# Stolen kayaking Gear in Glenwood Springs



## glenn (May 13, 2009)

Watch Craigslist and let all the local shops know. Obviously clue the authorities in too. Where was the incident? Any chance of cameras rolling?


----------



## carvedog (May 11, 2005)

Use this to help search craigs

Ad Hunt'r - Search ALL of Craigslist™ and more!

Use the advanced ebay search to restrict searches to within 200? miles of your location.

Almost all newspapers have online classifieds that would be off the radar a bit. Look daily depending on where you are it might only be a few or more. I just saw Glenwood so you need to look in Denver too. Contact the major pawn shops by email, provide them photos of you wearing the stuff if you can. Then you are planting a mental image to at least one person in the business of what the gear looks like. 

Sorry to hear this and best of luck getting the stuff back.


----------



## caverdan (Aug 27, 2004)

My first thought would be to call pawn shops in Grand Junction. Best of luck!!


----------



## Mut (Dec 2, 2004)

*LAME*

That is lame, Did someone break into your house or car? Was this in town?

I have an extra paddle and couple extra (good) lifejackets if you need to borrow anything until you replace or recover your gear. 

Mut


----------



## sdillard11 (May 4, 2013)

*Thanks for the info*

Thanks for the advice everyone. MUT, thanks for the offer, but I think I'll be in my skis for awhile. The stuff was stolen from my shed in front of my house on 26th street.


----------



## pinemnky13 (Jun 4, 2007)

I would call ragged mtn sports in Carbondale and let them know what you lost and ry and contact the consignment stores as they might try to sell it that way also.
I'll keep an eye out in my travels


----------



## bobbuilds (May 12, 2007)

this is not cool, I have a question, it might help.

Do you live near any trailer parks where they have gas/oil employees staying nearby?

My buddy got stolen from living in rifle, he looked around, and found his stuff was taken by rig workers in the area.
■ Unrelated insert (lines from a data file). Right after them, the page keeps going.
(* ===== verification/Utf8Label.v ===== *)
(** * Labels: valid_label of client/message_record.cpp

    The check of names, titles and captions before they are shown, a UTF-8
    decoder written by hand, and its equivalence with a reference encoder. *)

From Stdlib Require Import ZArith Lia.
From stdpp Require Import base list strings.
From S2P Require Import Prelude Wire.
#[local] Open Scope Z_scope.

(** ** The code *)

(** The lead byte: the bits it contributes and the length it announces.
    src/client/message_record.cpp 68-72 valid_label *)
Definition lead_byte (c : Z) : option (Z * Z) :=
  if c <? 0x80 then Some (c, 1)
  else if Z.land c 0xE0 =? 0xC0 then Some (Z.land c 0x1F, 2)
  else if Z.land c 0xF0 =? 0xE0 then Some (Z.land c 0x0F, 3)
  else if Z.land c 0xF8 =? 0xF0 then Some (Z.land c 0x07, 4)
  else None.

(** [for (size_t k = 1; k < len; k++)], [n] rounds from position [i].
    src/client/message_record.cpp 74-78 valid_label *)
Fixpoint continuation (n : nat) (s : bytes) (i cp : Z) : option Z :=
  match n with
  | O => Some cp
  | S n =>
      let cc := byte_at s i in
      if negb (Z.land cc 0xC0 =? 0x80) then None else
      continuation n s (i + 1) (Z.lor (Z.shiftl cp 6) (Z.land cc 0x3F))
  end.

(** src/client/message_record.cpp 62-62 valid_label *)
Definition MIN_FOR_LENGTH (len : Z) : Z := nth (Z.to_nat len) [0; 0; 0x80; 0x800; 0x10000] 0.

(** One round of the loop: the length of the character at [i], if it is allowed.
    src/client/message_record.cpp 65-82 valid_label *)
Definition label_char (s : bytes) (i : Z) : option Z :=
  let c := byte_at s i in
  let? (cp, len) := lead_byte c in
  if size s <? i + len then None else
  let? cp := continuation (Z.to_nat (len - 1)) s (i + 1) cp in
  if (1 <? len) && (cp <? MIN_FOR_LENGTH len) then None else
  if (0x10FFFF <? cp) || ((0xD800 <=? cp) && (cp <=? 0xDFFF)) then None else
  if (cp <? 0x20) || ((0x7F <=? cp) && (cp <=? 0x9F)) then None else
  if ((0x202A <=? cp) && (cp <=? 0x202E)) || ((0x2066 <=? cp) && (cp <=? 0x2069)) then None else
  Some len.

(** [while (i < s.size())]; every round moves on by at least one byte, so as many
    rounds as there are bytes, and the test that ends the loop, are enough.
    src/client/message_record.cpp 61-86 valid_label *)
Fixpoint label_loop (fuel : nat) (s : bytes) (i : Z) : bool :=
  match fuel with
  | O => false
  | S fuel =>
      if i <? size s then
        match label_char s i with
        | None => false
        | Some len => label_loop fuel s (i + len)
        end
      else true
  end.
(** src/client/message_record.cpp 61-86 valid_label *)
Definition valid_label (s : bytes) : bool := label_loop (S (length s)) s 0.

(** ** The reference *)

(** UTF-8 of one code point (RFC 3629). *)
Definition utf8 (cp : Z) : bytes :=
  if cp <? 0x80 then [byte_of_Z cp]
  else if cp <? 0x800 then [byte_of_Z (192 + cp / 64); byte_of_Z (128 + cp mod 64)]
  else if cp <? 0x10000 then
    [byte_of_Z (224 + cp / 4096); byte_of_Z (128 + cp / 64 mod 64); byte_of_Z (128 + cp mod 64)]
  else
    [byte_of_Z (240 + cp / 262144); byte_of_Z (128 + cp / 4096 mod 64); byte_of_Z (128 + cp / 64 mod 64);
     byte_of_Z (128 + cp mod 64)].

(** Code points that may appear in a label: scalar values, except controls and
    the bidirectional embeddings, overrides and isolates. *)
Definition shown (cp : Z) : Prop :=
  0x20 <= cp <= 0x10FFFF /\ ~ (0xD800 <= cp <= 0xDFFF) /\ ~ (0x7F <= cp <= 0x9F) /\
  ~ (0x202A <= cp <= 0x202E) /\ ~ (0x2066 <= cp <= 0x2069).

(** ** Bits of a byte *)

Definition byte_values : list Z := map Z.of_nat (seq 0 256).

(** A decidable property of bytes is checked on all of them. *)
Lemma byte_cases (Q : Z -> Prop) `{forall c, Decision (Q c)} :
  forallb (fun c => bool_decide (Q c)) byte_values = true -> forall b, Q (Z_of_byte b).
Proof.
  intros Hf b. rewrite forallb_forall in Hf. apply (bool_decide_eq_true (Q (Z_of_byte b))), Hf.
  pose proof (Z_of_byte_range b).
  unfold byte_values. apply in_map_iff. exists (Z.to_nat (Z_of_byte b)). split; [lia|]. apply in_seq. lia.
Qed.

Definition lead_range (c : Z) : option (Z * Z) :=
  if c <? 128 then Some (c, 1) else if (192 <=? c) && (c <? 224) then Some (c - 192, 2)
  else if (224 <=? c) && (c <? 240) then Some (c - 224, 3)
  else if (240 <=? c) && (c <? 248) then Some (c - 240, 4) else None.

Lemma lead_byte_eq b : lead_byte (Z_of_byte b) = lead_range (Z_of_byte b).
Proof. revert b. apply (byte_cases (fun c => lead_byte c = lead_range c)). vm_compute. reflexivity. Qed.

Lemma continuation_test b :
  (Z.land (Z_of_byte b) 0xC0 =? 0x80) = (128 <=? Z_of_byte b) && (Z_of_byte b <? 192).
Proof.
  revert b. apply (byte_cases (fun c => (Z.land c 0xC0 =? 0x80) = (128 <=? c) && (c <? 192))). vm_compute. reflexivity.
Qed.

Lemma continuation_value b : 128 <= Z_of_byte b < 192 -> Z.land (Z_of_byte b) 0x3F = Z_of_byte b - 128.
Proof.
  revert b. apply (byte_cases (fun c => 128 <= c < 192 -> Z.land c 0x3F = c - 128)). vm_compute. reflexivity.
Qed.

Lemma add_bits cp x : 0 <= x < 64 -> Z.lor (Z.shiftl cp 6) x = cp * 64 + x.
Proof. intros. rewrite Z.shiftl_mul_pow2 by lia. by rewrite (lor_add_low _ _ 6) by (lia || Zlia). Qed.

(** One continuation byte. *)
Lemma continuation_cons n s i b rest cp :
  at_off s i (b :: rest) ->
  continuation (S n) s i cp =
  if (128 <=? Z_of_byte b) && (Z_of_byte b <? 192) then continuation n s (i + 1) (cp * 64 + (Z_of_byte b - 128)) else None.
Proof.
  intros Hat. cbn [continuation]. rewrite (byte_at_cons _ _ _ _ Hat).
  rewrite continuation_test. destruct (_ && _) eqn:E; [|done]. bool_prop. cbn [negb].
  by rewrite continuation_value, add_bits by lia.
Qed.

(** ** Characters *)

(** The value of a byte string of one to four bytes. *)
Definition cont (b : byte) : Prop := 128 <= Z_of_byte b < 192.

Lemma at_off_size s i rest : at_off s i rest -> i + size rest = size s.
Proof. by intros (_ & ? & _). Qed.

(** What is allowed, as the code tests it once a code point is decoded. *)
Definition allowed (cp len : Z) : bool :=
  negb ((1 <? len) && (cp <? MIN_FOR_LENGTH len))
  && negb ((0x10FFFF <? cp) || ((0xD800 <=? cp) && (cp <=? 0xDFFF)))
  && negb ((cp <? 0x20) || ((0x7F <=? cp) && (cp <=? 0x9F)))
  && negb (((0x202A <=? cp) && (cp <=? 0x202E)) || ((0x2066 <=? cp) && (cp <=? 0x2069))).

Lemma label_char_tests s i :
  label_char s i =
  let? (cp, len) := lead_byte (byte_at s i) in
  if size s <? i + len then None else
  let? cp := continuation (Z.to_nat (len - 1)) s (i + 1) cp in
  if allowed cp len then Some len else None.
Proof.
  unfold label_char, allowed. cbv zeta. destruct (lead_byte _) as [[cp len]|]; [|done].
  destruct (_ <? _); [done|]. destruct (continuation _ _ _ _) as [v|]; [|done].
  do 4 (destruct (_ : bool); [done|]). done.
Qed.

Lemma allowed_shown cp len : 1 <= len <= 4 ->
  allowed cp len = true <-> shown cp /\ (1 < len -> MIN_FOR_LENGTH len <= cp).
Proof.
  intros _. unfold allowed, shown.
  rewrite !andb_true_iff, !negb_true_iff, !orb_false_iff, !andb_false_iff, !Z.ltb_ge, !Z.leb_gt. lia.
Qed.

(** The number a lead byte and its continuation bytes stand for. *)
Fixpoint value_of (cp : Z) (l : bytes) : Z :=
  match l with [] => cp | b :: l => value_of (cp * 64 + (Z_of_byte b - 128)) l end.

Lemma continuation_at l s i rest cp :
  at_off s i (l ++ rest) ->
  continuation (length l) s i cp = if forallb (fun b => (128 <=? Z_of_byte b) && (Z_of_byte b <? 192)) l
                                   then Some (value_of cp l) else None.
Proof.
  revert i cp. induction l as [|b l IH]; intros i cp Hat; [done|]. cbn [length app forallb value_of] in *.
  rewrite (continuation_cons _ _ _ _ _ _ Hat). destruct (_ && _) eqn:E; [|done]. cbn [andb].
  rewrite IH; [done|]. by apply (at_off_app _ _ [b]).
Qed.

(** A lead byte [b], the bits [v] it contributes and the [n] bytes that follow. *)
Definition lead_ok (b : byte) (v : Z) (n : nat) : Prop := lead_range (Z_of_byte b) = Some (v, 1 + Z.of_nat n).

Lemma label_char_at s i b l rest v :
  at_off s i (b :: l ++ rest) -> lead_ok b v (length l) ->
  label_char s i =
  if forallb (fun b => (128 <=? Z_of_byte b) && (Z_of_byte b <? 192)) l && allowed (value_of v l) (1 + size l)
  then Some (1 + size l) else None.
Proof.
  intros Hat Hl. rewrite label_char_tests, (byte_at_cons _ _ _ _ Hat), lead_byte_eq, Hl.
  pose proof (at_off_size _ _ _ Hat) as Hs. rewrite size_cons, size_app in Hs. pose proof (size_nonneg rest).
  unfold size in *. rewrite (proj2 (Z.ltb_ge _ _)) by lia.
  replace (Z.to_nat (1 + Z.of_nat (length l) - 1)) with (length l) by lia.
  apply (at_off_app _ _ [b]) in Hat. rewrite (continuation_at l _ _ rest) by exact Hat.
  by destruct (forallb _ l).
Qed.

(** A character that is accepted has its bytes in the string. *)
Lemma label_char_bytes s i rest len :
  at_off s i rest -> label_char s i = Some len ->
  exists b l v rest', rest = b :: l ++ rest' /\ lead_ok b v (length l) /\ len = 1 + size l.
Proof.
  intros Hat Hc. rewrite label_char_tests in Hc. destruct rest as [|b rest].
  { apply at_off_end in Hat as ->. unfold byte_at in Hc. rewrite nth_overflow in Hc by (unfold size; lia).
    change (lead_byte (Z_of_byte Byte.x00)) with (Some (0, 1)) in Hc. cbv beta iota in Hc. by rewrite (proj2 (Z.ltb_lt _ _)) in Hc by lia. }
  rewrite (byte_at_cons _ _ _ _ Hat), lead_byte_eq in Hc. pose proof (at_off_size _ _ _ Hat) as Hs. rewrite size_cons in Hs.
  destruct (lead_range (Z_of_byte b)) as [[v n]|] eqn:El; [|done]. destruct (_ <? i + n) eqn:En; [done|]. bool_prop.
  assert (1 <= n <= 4) as Hn by (revert El; unfold lead_range; repeat case_match; intros [=]; lia).
  exists b, (ztake (n - 1) rest), v, (zdrop (n - 1) rest). rewrite ztake_zdrop.
  assert (size (ztake (n - 1) rest) = n - 1) as Ht by (apply size_ztake; lia).
  unfold lead_ok. split_and!; [done| |].
  - rewrite El. unfold size in Ht. do 2 f_equal. lia.
  - destruct (continuation _ _ _ _); [|done]. case_match; [|done]. injection Hc as <-. lia.
Qed.

Definition conts (l : bytes) : bool := forallb (fun b => (128 <=? Z_of_byte b) && (Z_of_byte b <? 192)) l.

(** The arithmetic of the four lengths. *)
Ltac label_arith :=
  first
  [ reflexivity
  | lazymatch goal with
    | |- (if _ then _ else _) = Some _ => repeat case_match; bool_prop; try (do 2 f_equal; Zlia); exfalso; Zlia
    | |- _ = true => rewrite !andb_true_iff, !Z.leb_le, !Z.ltb_lt; split_and!; done || Zlia
    | |- _ -> MIN_FOR_LENGTH _ <= _ => unfold MIN_FOR_LENGTH; simpl; lia
    | |- _ => Zlia
    end ].

Lemma utf8_bytes cp : shown cp ->
  exists b l v, utf8 cp = b :: l /\ lead_ok b v (length l) /\ conts l = true /\ value_of v l = cp /\
    (1 < 1 + size l -> MIN_FOR_LENGTH (1 + size l) <= cp).
Proof.
  unfold shown. intros Hs. unfold utf8. repeat case_match; bool_prop; do 2 eexists;
    [exists cp|exists (cp / 64)|exists (cp / 4096)|exists (cp / 262144)]; (split; [reflexivity|]);
    unfold lead_ok, lead_range, conts, value_of, size; cbn [length forallb];
    rewrite ?Z_of_byte_of_Z, ?(Z.mod_small _ 256) by Zlia; split_and!; label_arith.
Qed.

(** The bytes of an accepted character are the encoding of its value. *)
Lemma utf8_of_bytes b l v :
  lead_ok b v (length l) -> conts l = true -> allowed (value_of v l) (1 + size l) = true ->
  utf8 (value_of v l) = b :: l /\ shown (value_of v l).
Proof.
  unfold lead_ok, lead_range. intros Hl Hc Ha. pose proof (Z_of_byte_range b).
  assert (length l = 0 \/ length l = 1 \/ length l = 2 \/ length l = 3)%nat as Hlen
    by (revert Hl; repeat case_match; intros [=]; lia).
  apply allowed_shown in Ha as [Hs Hm]; [|unfold size; lia]. split; [|done].
  assert (forall x c, Z_of_byte c = x -> byte_of_Z x = c) as Hbyte by (intros ? ? <-; apply byte_of_Z_of_byte).
  unfold shown in Hs. unfold conts in Hc.
  destruct l as [|b1 [|b2 [|b3 [|]]]]; simpl in Hlen; try lia;
    unfold size, MIN_FOR_LENGTH in Hm; simpl in Hm, Hc, Hs; cbn [value_of] in *;
    revert Hl; cbn [length]; repeat case_match; bool_prop; intros [=]; try lia; subst v;
    unfold utf8; repeat case_match; bool_prop; try lia;
    repeat f_equal; apply Hbyte; Zlia.
Qed.

Lemma label_char_fwd s i cp rest :
  at_off s i (utf8 cp ++ rest) -> shown cp -> label_char s i = Some (size (utf8 cp)).
Proof.
  intros Hat Hs. destruct (utf8_bytes cp Hs) as (b & l & v & E & Hl & Hc & Hv & Hm). rewrite E in *.
  rewrite (label_char_at _ _ _ _ _ _ Hat Hl). fold (conts l). rewrite Hc, Hv, size_cons.
  assert (1 <= 1 + size l <= 4) as Hlen.
  { revert Hl. unfold lead_ok, lead_range, size. repeat case_match; intros [=]; lia. }
  by rewrite (proj2 (allowed_shown cp (1 + size l) Hlen)).
Qed.

Lemma label_char_inv s i rest len :
  at_off s i rest -> label_char s i = Some len ->
  exists cp rest', shown cp /\ rest = utf8 cp ++ rest' /\ len = size (utf8 cp).
Proof.
  intros Hat Hc. destruct (label_char_bytes _ _ _ _ Hat Hc) as (b & l & v & rest' & -> & Hl & ->).
  rewrite (label_char_at _ _ _ _ _ _ Hat Hl) in Hc. fold (conts l) in Hc.
  destruct (conts l) eqn:E1; [|done]. destruct (allowed _ _) eqn:E2; [|done].
  destruct (utf8_of_bytes b l v Hl E1 E2) as [Hu Hs]. exists (value_of v l), rest'. by rewrite Hu, size_cons.
Qed.

Lemma utf8_nonempty cp : 1 <= size (utf8 cp).
Proof. unfold utf8. repeat case_match; unfold size; simpl; lia. Qed.

(** The loop from [i], with enough rounds for what is left. *)
Lemma label_loop_spec fuel s i rest :
  at_off s i rest -> (length rest < fuel)%nat ->
  label_loop fuel s i = true <-> exists cps, Forall shown cps /\ rest = concat (map utf8 cps).
Proof.
  revert i rest. induction fuel as [|fuel IH]; intros i rest Hat Hf; [lia|]. cbn [label_loop].
  pose proof (at_off_size _ _ _ Hat) as Hs. destruct (i <? size s) eqn:Ei; bool_prop; cycle 1.
  { assert (rest = []) as -> by (apply size_zero_iff; pose proof (size_nonneg rest); lia).
    split; [|done]. intros _. by exists []. }
  destruct (label_char s i) as [len|] eqn:Ec.
  - destruct (label_char_inv _ _ _ _ Hat Ec) as (cp & rest' & Hcp & -> & ->).
    pose proof (utf8_nonempty cp). rewrite length_app in Hf.
    rewrite (IH _ rest' (at_off_app _ _ _ _ Hat)) by (unfold size in *; lia). split.
    + intros (cps & Hcps & ->). exists (cp :: cps). by rewrite Forall_cons.
    + intros ([|cp' cps] & Hcps & E); [destruct (utf8 cp); [unfold size in *; simpl in *; lia|done]|].
      apply Forall_cons in Hcps as [Hcp' Hcps]. simpl in E.
      pose proof Hat as Hat'. rewrite E in Hat'. pose proof (label_char_fwd _ _ _ _ Hat' Hcp') as E2.
      rewrite Ec in E2. injection E2 as E2. apply app_inj_1 in E as [_ ->]; [by exists cps|]. unfold size in E2. lia.
  - split; [done|]. intros ([|cp cps] & Hcps & ->); [unfold size in Hs, Ei; simpl in Hs; lia|].
    apply Forall_cons in Hcps as [Hcp _]. by rewrite (label_char_fwd _ _ _ _ Hat Hcp) in Ec.
Qed.

(** C37: [valid_label] is exact. It accepts a string exactly when the string is the
    UTF-8 encoding of a sequence of code points none of which is a surrogate, a
    control or a bidirectional embedding, override or isolate. In particular no
    overlong form and no truncated character passes, and every sequence of shown
    characters does. *)
Theorem valid_label_exact s :
  valid_label s = true <-> exists cps, Forall shown cps /\ s = concat (map utf8 cps).
Proof. apply label_loop_spec; [apply at_off_0|lia]. Qed.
I will keep my eyes open on the FR


----------



## climber-420 (Jan 10, 2014)

https://denver.craigslist.org/spo/4327130523.html YOURS??????


----------



## sdillard11 (May 4, 2013)

*Nope*

No that is not mine. THANKS though!


----------



## dport (May 10, 2006)

bobbuilds said:


> this is not cool, I have a question, it might help.
> 
> Do you live near any trailer parks where they have gas/oil employees staying nearby?
> 
> ...


Profiling.....not cool.


----------



## onefatdog (Oct 25, 2003)

I have a fiend that just had all his tools stolen out of the back of his truck in Glenwood. All chained together, cut, on Blake ave.
Watch it down there.


----------



## BilloutWest (Jan 25, 2013)

dport said:


> Profiling.....not cool.


Leave those rig _workers_ alone.

Smarter to look at the guys who haven't got a job on a rig yet.

Those 'rig' workers are often tired and make good money so they focus on activities other than theft of smaller valuation items.
Activities such as booze, fighting and sometimes worse.

The ones not yet employed coming into an area could be a statistical concern.

=========

Call someone from the Williston ND PD to get a feel for some tendencies.

Heaven forbid that anyone would profile a roustabout.


----------



## bobbuilds (May 12, 2007)

dport said:


> Profiling.....not cool.



good point.

I am just trying to help, and unfortunately it's another avenue to pursue. If I hadn't experianced it twice, I wouldn't of said anything. good luck tho...


----------